**What you are asked to do:** Search the data for the word "part" and copy out every line that has it.

**Data provided:**
-----

(** X12. Scrubbing is idempotent: a second run on the file the first one
    left writes the same content again. *)
Theorem scrub_is_idempotent :
  forall p w text,
    node_at (fs w) p = Some (File text) ->
    let once := snd (scrub_html_comment_markers p w) in
    let twice := snd (scrub_html_comment_markers p once) in
    fst (scrub_html_comment_markers p once) = Ret tt /\
    node_at (fs twice) p = node_at (fs once) p.
Proof.
  intros p w text Hfile. cbv zeta. rewrite (scrub_run p w text Hfile).
  cbn [snd].
  match goal with
  | |- context [scrub_html_comment_markers p ?W] =>
      assert (H1 : exists new, node_at (fs W) p = Some (File new) /\
                    new = String.concat ""
                            (filter (fun line => negb (is_marker_line line))
                                    (Py.readlines text)))
        by (eexists; cbn [fs node_at set_content]; rewrite Path_eqb_refl;
            split; reflexivity);
      destruct H1 as (new & Hnew & Enew);
      rewrite (scrub_run p W new Hnew)
  end.
  cbn [fst snd fs node_at set_content]. rewrite !Path_eqb_refl.
  split; [reflexivity|]. do 2 f_equal.
  rewrite Enew at 1.
  rewrite (readlines_concat _ (lines_ok_filter _ _ (readlines_ok text))).
  now rewrite filter_idem.
Qed.

Lemma scrub_is_idempotent_witness :
  node_at (fs (snd (scrub_html_comment_markers api_md
                      (snd (scrub_html_comment_markers api_md
                              (world_of [(api_md, commented_page)])))))) api_md
  = node_at (fs (snd (scrub_html_comment_markers api_md
                        (world_of [(api_md, commented_page)])))) api_md.
Proof.
  exact (proj2 (scrub_is_idempotent api_md (world_of [(api_md, commented_page)])
                  commented_page eq_refl)).
Defined.

(** X13. A file that holds no carriage return and has no marker line is
    written back character for character. *)
Theorem scrub_without_marker_lines :
  forall p w text,
    node_at (fs w) p = Some (File text) ->
    no_CR text = true ->
    (forall line, In line (Py.readlines text) -> is_marker_line line = false) ->
    node_at (fs (snd (scrub_html_comment_markers p w))) p = Some (File text).
Proof.
  intros p w text Hfile _ Hnone. rewrite (scrub_run p w text Hfile).
  cbn [snd fs node_at set_content]. rewrite Path_eqb_refl.
  rewrite filter_all; [now rewrite concat_readlines|].
  intros line Hline. now rewrite (Hnone line Hline).
Qed.

Lemma scrub_without_marker_lines_witness :
  node_at (fs (snd (scrub_html_comment_markers api_md
                      (world_of [(api_md, plain_page)])))) api_md
  = Some (File plain_page).
Proof.
  apply (scrub_without_marker_lines api_md (world_of [(api_md, plain_page)]) plain_page).
  - reflexivity.
  - reflexivity.
  - intros line [<- | []]. reflexivity.
Defined.

(** ** The documentation step of the build *)

Lemma docs_api_without_module_paths (render : Module_ -> string) (fuel : nat)
      (found : list Path) (w : world) :
  forallb is_root_mod_rs found = true ->
  docs_api render fuel found w =
  insert_api_docs render (ModGenerator []) api_md default_between w.
Proof.
  intros Hroot. unfold docs_api.
  assert (E : filter (fun m => negb (is_root_mod_rs m)) found = []).
  { induction found as [|p found IH]; [reflexivity|].
    cbn [forallb] in Hroot. apply andb_prop in Hroot. destruct Hroot as (Hp & Hrest).
    cbn [filter]. rewrite Hp. cbn [negb]. now apply IH. }
  rewrite E. reflexivity.
Qed.

(** X14. When the search finds no module file besides the root [mod.rs],
    the build step does not skip the page as a call with an empty list
    would: the page is opened, [ValueError] is raised when a marker is
    missing from it, and otherwise the region between the last lines
    holding the markers is replaced by an empty render. *)
Theorem docs_api_without_modules_still_rewrites :
  forall render fuel found w text,
    forallb is_root_mod_rs found = true ->
    node_at (fs w) api_md = Some (File text) ->
    let target_lines := map Py.strip (Py.readlines text) in
    (~ occurs_in (fst default_between) text \/ ~ occurs_in (snd default_between) text ->
     exists e, fst (docs_api render fuel found w) = Raise (ValueError e)) /\
    (forall b e,
        is_last (Py.contains (fst default_between)) target_lines b ->
        is_last (Py.contains (snd default_between)) target_lines e ->
        b <> e ->
        fst (docs_api render fuel found w) = Ret tt /\
        node_at (fs (snd (docs_api render fuel found w))) api_md =
        Some (File (Py.strip (Py.join Py.linesep (firstn (b + 1) target_lines))
                    ++ Py.linesep ++ "" ++ Py.linesep
                    ++ Py.strip (Py.join Py.linesep (skipn e target_lines))))).
Proof.
  intros render fuel found w text Hroot Hfile target_lines.
  rewrite (docs_api_without_module_paths render fuel found w Hroot). split.
  - intros Habs.
    destruct (insert_api_docs_raises_not_found render (ModGenerator []) api_md
                default_between w text eq_refl Hfile Habs) as (b & e & ->).
    eexists. reflexivity.
  - intros b e Hb He Hne.
    rewrite (insert_api_docs_writes render (ModGenerator []) api_md default_between
               w text eq_refl Hfile b e Hb He Hne).
    cbn [fst snd fs node_at set_content]. rewrite Path_eqb_refl.
    split; reflexivity.
Qed.

Lemma docs_api_without_modules_still_rewrites_witness :
  (exists e,
      fst (docs_api render_heading 0 [rel ["api"; "mod.rs"]]
             (world_of [(api_md, plain_page)])) = Raise (ValueError e)) /\
  node_at (fs (snd (docs_api render_heading 0 []
                      (world_of [(api_md, sample_page)])))) api_md
  = Some (File (Py.join Py.linesep
                  [ "Indented introduction";
                    "<!-- BEGIN AUTOGENERATED API DOCUMENTATION -->";
                    "";
                    "<!-- END AUTOGENERATED API DOCUMENTATION -->";
                    "Closing words" ])).
Proof.
  split.
  - apply (proj1 (docs_api_without_modules_still_rewrites
                    render_heading 0 [rel ["api"; "mod.rs"]]
                    (world_of [(api_md, plain_page)]) plain_page eq_refl eq_refl)).
    left. intros H. apply contains_occurs in H. vm_compute in H. discriminate.
  - apply (proj2 (docs_api_without_modules_still_rewrites
                    render_heading 0 [] (world_of [(api_md, sample_page)])
                    sample_page eq_refl eq_refl) 1 3).
    + apply is_last_of_last_index. reflexivity.
    + apply is_last_of_last_index. reflexivity.
    + discriminate.
Defined.


(** ** White space around the rewritten page *)

Lemma has_ink_app (a b : string) : has_ink (a ++ b) = has_ink a || has_ink b.
Proof. unfold has_ink. now rewrite all_chars_app, negb_andb. Qed.

Lemma has_ink_occurs (a s : string) :
  occurs_in a s -> has_ink a = true -> has_ink s = true.
Proof.
  intros (p & q & ->) Ha. rewrite !has_ink_app, Ha.
  now rewrite orb_true_r.
Qed.

Lemma has_ink_strip (s : string) : has_ink s = true -> has_ink (Py.strip s) = true.
Proof.
  intros Hs. unfold Py.strip, Py.rstrip, Py.lstrip, Py.lstrip_by.
  pose proof (span_app Py.is_space s) as Hsplit.
  pose proof (span_fst_all Py.is_space s) as Hall.
  destruct (Py.span Py.is_space s) as [a b]. cbn [fst snd] in *.
  rewrite Hsplit, has_ink_app in Hs. unfold has_ink at 1 in Hs.
  rewrite Hall in Hs. cbn [negb orb] in Hs.
  destruct (rstrip_by_split Py.is_space b) as (t & Ht & Htall).
  rewrite Ht, has_ink_app in Hs. unfold has_ink at 2 in Hs.
  rewrite Htall in Hs. cbn [negb] in Hs. now rewrite orb_false_r in Hs.
Qed.

Lemma string_snoc (s : string) :
  s <> "" -> exists r c, s = r ++ String c "".
Proof.
  induction s as [|c s IH]; intros Hne; [now destruct Hne|].
  destruct s as [|d s].
  - now exists "", c.
  - destruct IH as (r & e & Hr); [discriminate|].
    exists (String c r), e. cbn [append]. now rewrite Hr.
Qed.

Lemma lstrip_by_head (p : ascii -> bool) (s r : string) (c : ascii) :
  Py.lstrip_by p s = String c r -> p c = false.
Proof.
  unfold Py.lstrip_by. induction s as [|d s IH]; cbn [Py.span]; [discriminate|].
  destruct (p d) eqn:Hd.
  - destruct (Py.span p s) as [a b]. cbn [snd] in *. exact IH.
  - cbn [snd]. now intros [= <- _].
Qed.

Lemma rstrip_by_head (p : ascii -> bool) (s r : string) (c d : ascii) :
  Py.rstrip_by p (String c s) = String d r -> d = c.
Proof.
  cbn [Py.rstrip_by]. destruct (Py.rstrip_by p s).
  - destruct (p c); [discriminate | now intros [= <- _]].
  - now intros [= <- _].
Qed.

Lemma strip_ends (s : string) :
  has_ink s = true ->
  exists c1 r1 r2 c2,
    Py.strip s = String c1 r1 /\ Py.strip s = r2 ++ String c2 "" /\
    Py.is_space c1 = false /\ Py.is_space c2 = false.
Proof.
  intros Hs. pose proof (has_ink_strip s Hs) as Hink.
  destruct (Py.strip s) as [|c1 r1] eqn:E; [discriminate|].
  destruct (string_snoc (String c1 r1)) as (r2 & c2 & Hsnoc); [discriminate|].
  exists c1, r1, r2, c2. split; [reflexivity|]. split; [exact Hsnoc|].
  unfold Py.strip, Py.rstrip, Py.lstrip in E. split.
  - destruct (Py.lstrip_by Py.is_space s) as [|d x] eqn:El; [discriminate|].
    apply rstrip_by_head in E. subst d. eapply lstrip_by_head. exact El.
  - rewrite Hsnoc in E. eapply rstrip_by_last. exact E.
Qed.

Lemma in_join (sep x : string) (l : list string) :
  In x l -> occurs_in x (Py.join sep l).
Proof.
  induction l as [|y l IH]; [intros []|]. destruct l as [|z l].
  - intros [-> | []]. apply occurs_in_refl.
  - change (Py.join sep (y :: z :: l)) with (y ++ sep ++ Py.join sep (z :: l)).
    intros [-> | Hin].
    + apply occurs_in_app_l, occurs_in_refl.
    + apply occurs_in_app_r, occurs_in_app_r, IH, Hin.
Qed.

Lemma nth_in_firstn {A} (d : A) (l : list A) :
  forall b, b < length l -> In (nth b l d) (firstn (b + 1) l).
Proof.
  induction l as [|x l IH]; intros b Hb; [cbn in Hb; lia|].
  destruct b as [|b]; cbn; [now left|]. right. apply IH. cbn in Hb. lia.
Qed.

Lemma nth_in_skipn {A} (d : A) (l : list A) :
  forall e, e < length l -> In (nth e l d) (skipn e l).
Proof.
  induction l as [|x l IH]; intros e He; [cbn in He; lia|].
  destruct e as [|e]; cbn; [now left|]. apply IH. cbn in He. lia.
Qed.

Lemma has_ink_joined (marker : string) (l part : list string) (i : nat) :
  has_ink marker = true ->
  Py.contains marker (nth i l "") = true ->
  In (nth i l "") part ->
  has_ink (Py.join Py.linesep part) = true.
Proof.
  intros Hink Hc Hin. apply contains_occurs in Hc.
  eapply has_ink_occurs; [|exact Hink].
  eapply occurs_in_trans; [exact Hc | now apply in_join].
Qed.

-----

**Answer area:**
Lemma has_ink_joined (marker : string) (l part : list string) (i : nat) :
  In (nth i l "") part ->
  has_ink (Py.join Py.linesep part) = true.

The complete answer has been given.